Это в смысле «хау ду ю ду», не более.
Мы взялись за спинку вдвоем и понесли. Он впереди, я сзади. Он как бы знал, куда он ее нес… Очень-почему-то приятно было видеть его поредевший затылок. Старичок в стоптанных «адидасах»…
— Слушай, ты где пропадал? — сказал он мне.
— Это я-то?!
— А ты не помолодел… — сказал он с удовлетворением.
— Зато ты выглядишь отлично, — парировал я.
— Все-таки ужасно рад тебя видеть, Доктор Докторович… Ну как, дописал роман?
Ну не подлец ли? Семи лет как не бывало. Я чуть кровать не выронил.
— Слушай, а ты захватил с собой?
Оказывается, его и не интересовал мой ответ…
— Ну, ты не огорчайся так уж… Я захватил.
Сказано это было вдруг с такой добротою, что я понял, что он все знал. И он действительно знал все.

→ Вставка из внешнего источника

Lemma quiet_check_pairs {A} (d : odict (DataFrame A)) :
  emits_only below_warning (check_pairs d).
Proof. unfold check_pairs, check_pair. repeat log_step. Qed.

(** X5. Nothing is ever logged at warning level or above: every message of
    [run_all], [correlation], [consensus], [distance] and [visualize] is an
    info or a debug message. *)
Theorem never_logs_warning :
  (forall param, emits_only below_warning (run_all param)) /\
  (forall param, emits_only below_warning (correlation param)) /\
  (forall param, emits_only below_warning (consensus param)) /\
  (forall param, emits_only below_warning (distance param)) /\
  (forall param, emits_only below_warning (visualize param)).
Proof.
  split; [|split; [|split; [|split]]]; intros param.
  - unfold run_all. destruct (new_config param); [repeat log_step|].
    apply emits_bind; [log_step|]. intros text.
    apply emits_bind; [log_step|]. intros _.
    apply emits_bind; [destruct (yaml_load text); repeat log_step|]. intros cfg.
    apply emits_bind.
    { unfold check_config. apply emits_bind; [log_step|].
      intros [[[dk gk] tk] fc]. repeat log_step. }
    intros _. unfold pipeline, load_distances, align, cluster_all.
    apply emits_bind; [repeat log_step|]. intros distances.
    apply emits_bind.
    { apply emits_bind; [log_step|]. intros n.
      destruct (1 <? n)%nat; repeat log_step. }
    intros aligned. repeat log_step.
  - unfold correlation. repeat log_step.
  - unfold consensus, consensus_inputs, consensus_solve.
    repeat first [ apply quiet_load_entries; reflexivity
                 | apply quiet_check_pairs | log_step ].
  - unfold distance.
    do 5 (apply emits_bind; [log_step | intros]).
    match goal with
    | |- emits_only _ (match ?x with _ => _ end) => destruct x as [m|]
    end; repeat log_step.
  - unfold visualize. apply emits_bind; [log_step|]. intros _.
    apply emits_bind; [log_step|]. intros m.
    destruct (truthy (save_pdf param)); apply emits_output.
Qed.

(** **** What a run that succeeded went through *)

Lemma bind_inv_ok {A B} (m : M A) (k : A -> M B) w b w' :
  bind m k w = (Ok b, w') ->
  exists a w1, m w = (Ok a, w1) /\ k a w1 = (Ok b, w').
Proof.
  unfold bind. destruct (m w) as [[a | e] w1]; [eauto | discriminate].
Qed.

Lemma lift_inv_ok {A} (r : Result A) w a w' :
  lift r w = (Ok a, w') -> r = Ok a /\ w' = w.
Proof. unfold lift. intros [= -> ->]. auto. Qed.

Lemma open_read_inv path w text w' :
  open_read path w = (Ok text, w') -> fs w !! path = Some text.
Proof.
  unfold open_read, emit, bind. simpl.
  destruct (fs w !! path); [intros [= -> _]; reflexivity | discriminate].
Qed.

Lemma key_sets_inv cfg dk gk tk fc :
  key_sets cfg = Ok (dk, gk, tk, fc) ->
  exists dv dkl gv gkl tv tkl fv,
    getitem cfg "distances" = Ok dv /\ keys dv = Ok dkl /\
    getitem cfg "genotyping" = Ok gv /\ keys gv = Ok gkl /\
    getitem cfg "thresholds" = Ok tv /\ keys tv = Ok tkl /\
    getitem cfg "fine_clusterings" = Ok fv /\ py_set fv = Ok fc /\
    dk = set_of_strings dkl /\ gk = set_of_strings gkl /\
    tk = set_of_strings tkl.
Proof.
  unfold key_sets.
  destruct (getitem cfg "distances") as [dv|] eqn:H1; [|discriminate].
  destruct (keys dv) as [dkl|] eqn:H2; [|discriminate].
  destruct (getitem cfg "genotyping") as [gv|] eqn:H3; [|discriminate].
  destruct (keys gv) as [gkl|] eqn:H4; [|discriminate].
  destruct (getitem cfg "thresholds") as [tv|] eqn:H5; [|discriminate].
  destruct (keys tv) as [tkl|] eqn:H6; [|discriminate].
  destruct (getitem cfg "fine_clusterings") as [fv|] eqn:H7; [|discriminate].
  destruct (py_set fv) as [fc'|] eqn:H8; [|discriminate].
  intros [= <- <- <- <-]. exists dv, dkl, gv, gkl, tv, tkl, fv.
  repeat split; (assumption || reflexivity).
Qed.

— Пожар в «Абхазии» начался с дымохода в шашлычной. Его никогда не чистили — пожарный надзор довольствовался шашлыками. Бараний жир с сажей — очень хорошая горючая смесь.
— Откуда ты знаешь?
— Я же там был.
Я опять чуть не уронил кровать себе на ногу.
— Ты недавно посмотрел фильм «Огни большого города»?.. — догадался я.
— Это что, Чарли Чаплина?
— Куда мы идем? — Голос мой прозвучал неприветливо.
— Там нас очень ждут.
— Ты уверен?..
— Увидишь.
Мы сбросили ношу в кучу металлолома, и это была баррикада.
— Так просто? — восхитился я.
— А ты как думал?
И он пренебрежительно взглянул на танки. Мы уютно расположились с видом на них и на Москву-реку, на гостиницу «Украина».
— Ты демократ? — спросил я.
— Это я-то! — возмутился он. — Ты за кого меня считаешь?
Из ящиков он тут же соорудил костерок и достал — из кармана своей непомерной блузы… Чего там только у него не было! Не успевал я подумать как он это именно и вынимал.